→ PROBLEM TO WORK ON: A complete, word-for-word restatement of the entries is needed.

%%

(** C5: when a step of a generation attempt fails, be it the remote call,
    a missing payload, the audio context, a decoding step, the encoding or
    the object URL, the handler never sets the audio session and has made
    no object URL: the session of the state, with its buffer, blob and URL,
    is the one from before.  The failure shows as status ERROR with the
    message of the error; only when what was thrown is [null] or
    [undefined] does the catch block throw in its turn, and the status
    stays GENERATING with the error cleared.
    For every attempt, either the session is left as it was, or every step
    succeeded and the session is replaced by the complete one: the decoded
    buffer, the blob encoded from it and the URL made for that blob. *)
Theorem handleGenerate_session_all_or_nothing (st : AppState) :
  (forall e, failsAt st e ->
     audioSession (run st (handle st)) = audioSession st
     /\ filter isSetAudioSession (trace (handle st)) = []
     /\ filter isCreateObjectURL (trace (handle st)) = []
     /\ (dialogue st <> [] ->
         (isNullish e = false ->
          status (run st (handle st)) = ERROR
          /\ error (run st (handle st)) = Some (messageOr e (str defaultMessage)))
         /\ (isNullish e = true ->
             status (run st (handle st)) = GENERATING
             /\ error (run st (handle st)) = None)))
  /\ ((audioSession (run st (handle st)) = audioSession st
       /\ filter isSetAudioSession (trace (handle st)) = [])
      \/ (exists s, succeeds st s
                    /\ audioSession (run st (handle st)) = Some s
                    /\ status (run st (handle st)) = SUCCESS
                    /\ filter isSetAudioSession (trace (handle st))
                       = [SetAudioSession (Some s)])).
Proof.
  assert (Empty : dialogue st = [] ->
                  audioSession (run st (handle st)) = audioSession st
                  /\ filter isSetAudioSession (trace (handle st)) = []
                  /\ filter isCreateObjectURL (trace (handle st)) = []).
  { intros D.
    rewrite handleGenerate_empty by exact D.
    repeat split. }
  assert (Fails : forall e, failsAt st e -> dialogue st <> [] ->
                  audioSession (run st (handle st)) = audioSession st
                  /\ filter isSetAudioSession (trace (handle st)) = []
                  /\ filter isCreateObjectURL (trace (handle st)) = []
                  /\ (isNullish e = false ->
                      status (run st (handle st)) = ERROR
                      /\ error (run st (handle st))
                         = Some (messageOr e (str defaultMessage)))
                  /\ (isNullish e = true ->
                      status (run st (handle st)) = GENERATING
                      /\ error (run st (handle st)) = None)).
  { intros e F D. rewrite (handleGenerate_failed D F).
    destruct e as [m|].
    - split; [reflexivity|]. split; [reflexivity|]. split; [reflexivity|].
      split; [intros _; split; reflexivity | intros E; discriminate E].
    - split; [reflexivity|]. split; [reflexivity|]. split; [reflexivity|].
      split; [intros E; discriminate E | intros _; split; reflexivity]. }
  split.
  - intros e F. destruct (dialogue st) as [|d ds] eqn:D.
    + destruct (Empty eq_refl) as (H1 & H2 & H3).
      split; [exact H1|]. split; [exact H2|]. split; [exact H3|]. intros C. contradiction.
    + destruct (Fails e F) as (H1 & H2 & H3 & H4 & H5); [discriminate|].
      split; [exact H1|]. split; [exact H2|]. split; [exact H3|]. intros _. split; assumption.
  - destruct (dialogue st) as [|d ds] eqn:D;
      [left; destruct (Empty eq_refl) as (H1 & H2 & _); split; assumption|].
    assert (D' : dialogue st <> []) by (rewrite D; discriminate).
    destruct (generateSession_cases GEMINI_TTS_MODEL generateContent newAudioContext
                decodeBase64 decodeAudioData audioBufferToWav createObjectURL st)
      as [[e F] | (s & S & E)].
    + left. rewrite <- D in Fails. destruct (Fails e F D') as (H1 & H2 & _). split; assumption.
    + right. exists s. split; [exact S|].
      rewrite handleGenerate_nonempty by exact D'.
      rewrite E. repeat split.
Qed.
End GenerationClaims.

%%

→ TASK OUTPUT:
(** C5: when a step of a generation attempt fails, be it the remote call,
    a missing payload, the audio context, a decoding step, the encoding or
    the object URL, the handler never sets the audio session and has made
    no object URL: the session of the state, with its buffer, blob and URL,
    is the one from before.  The failure shows as status ERROR with the
    message of the error; only when what was thrown is [null] or
    [undefined] does the catch block throw in its turn, and the status
    stays GENERATING with the error cleared.
    For every attempt, either the session is left as it was, or every step
    succeeded and the session is replaced by the complete one: the decoded
    buffer, the blob encoded from it and the URL made for that blob. *)
Theorem handleGenerate_session_all_or_nothing (st : AppState) :
  (forall e, failsAt st e ->
     audioSession (run st (handle st)) = audioSession st
     /\ filter isSetAudioSession (trace (handle st)) = []
     /\ filter isCreateObjectURL (trace (handle st)) = []
     /\ (dialogue st <> [] ->
         (isNullish e = false ->
          status (run st (handle st)) = ERROR
          /\ error (run st (handle st)) = Some (messageOr e (str defaultMessage)))
         /\ (isNullish e = true ->
             status (run st (handle st)) = GENERATING
             /\ error (run st (handle st)) = None)))
  /\ ((audioSession (run st (handle st)) = audioSession st
       /\ filter isSetAudioSession (trace (handle st)) = [])
      \/ (exists s, succeeds st s
                    /\ audioSession (run st (handle st)) = Some s
                    /\ status (run st (handle st)) = SUCCESS
                    /\ filter isSetAudioSession (trace (handle st))
                       = [SetAudioSession (Some s)])).
Proof.
  assert (Empty : dialogue st = [] ->
                  audioSession (run st (handle st)) = audioSession st
                  /\ filter isSetAudioSession (trace (handle st)) = []
                  /\ filter isCreateObjectURL (trace (handle st)) = []).
  { intros D.
    rewrite handleGenerate_empty by exact D.
    repeat split. }
  assert (Fails : forall e, failsAt st e -> dialogue st <> [] ->
                  audioSession (run st (handle st)) = audioSession st
                  /\ filter isSetAudioSession (trace (handle st)) = []
                  /\ filter isCreateObjectURL (trace (handle st)) = []
                  /\ (isNullish e = false ->
                      status (run st (handle st)) = ERROR
                      /\ error (run st (handle st))
                         = Some (messageOr e (str defaultMessage)))
                  /\ (isNullish e = true ->
                      status (run st (handle st)) = GENERATING
                      /\ error (run st (handle st)) = None)).
  { intros e F D. rewrite (handleGenerate_failed D F).
    destruct e as [m|].
    - split; [reflexivity|]. split; [reflexivity|]. split; [reflexivity|].
      split; [intros _; split; reflexivity | intros E; discriminate E].
    - split; [reflexivity|]. split; [reflexivity|]. split; [reflexivity|].
      split; [intros E; discriminate E | intros _; split; reflexivity]. }
  split.
  - intros e F. destruct (dialogue st) as [|d ds] eqn:D.
    + destruct (Empty eq_refl) as (H1 & H2 & H3).
      split; [exact H1|]. split; [exact H2|]. split; [exact H3|]. intros C. contradiction.
    + destruct (Fails e F) as (H1 & H2 & H3 & H4 & H5); [discriminate|].
      split; [exact H1|]. split; [exact H2|]. split; [exact H3|]. intros _. split; assumption.
  - destruct (dialogue st) as [|d ds] eqn:D;
      [left; destruct (Empty eq_refl) as (H1 & H2 & _); split; assumption|].
    assert (D' : dialogue st <> []) by (rewrite D; discriminate).
    destruct (generateSession_cases GEMINI_TTS_MODEL generateContent newAudioContext
                decodeBase64 decodeAudioData audioBufferToWav createObjectURL st)
      as [[e F] | (s & S & E)].
    + left. rewrite <- D in Fails. destruct (Fails e F D') as (H1 & H2 & _). split; assumption.
    + right. exists s. split; [exact S|].
      rewrite handleGenerate_nonempty by exact D'.
      rewrite E. repeat split.
Qed.
End GenerationClaims.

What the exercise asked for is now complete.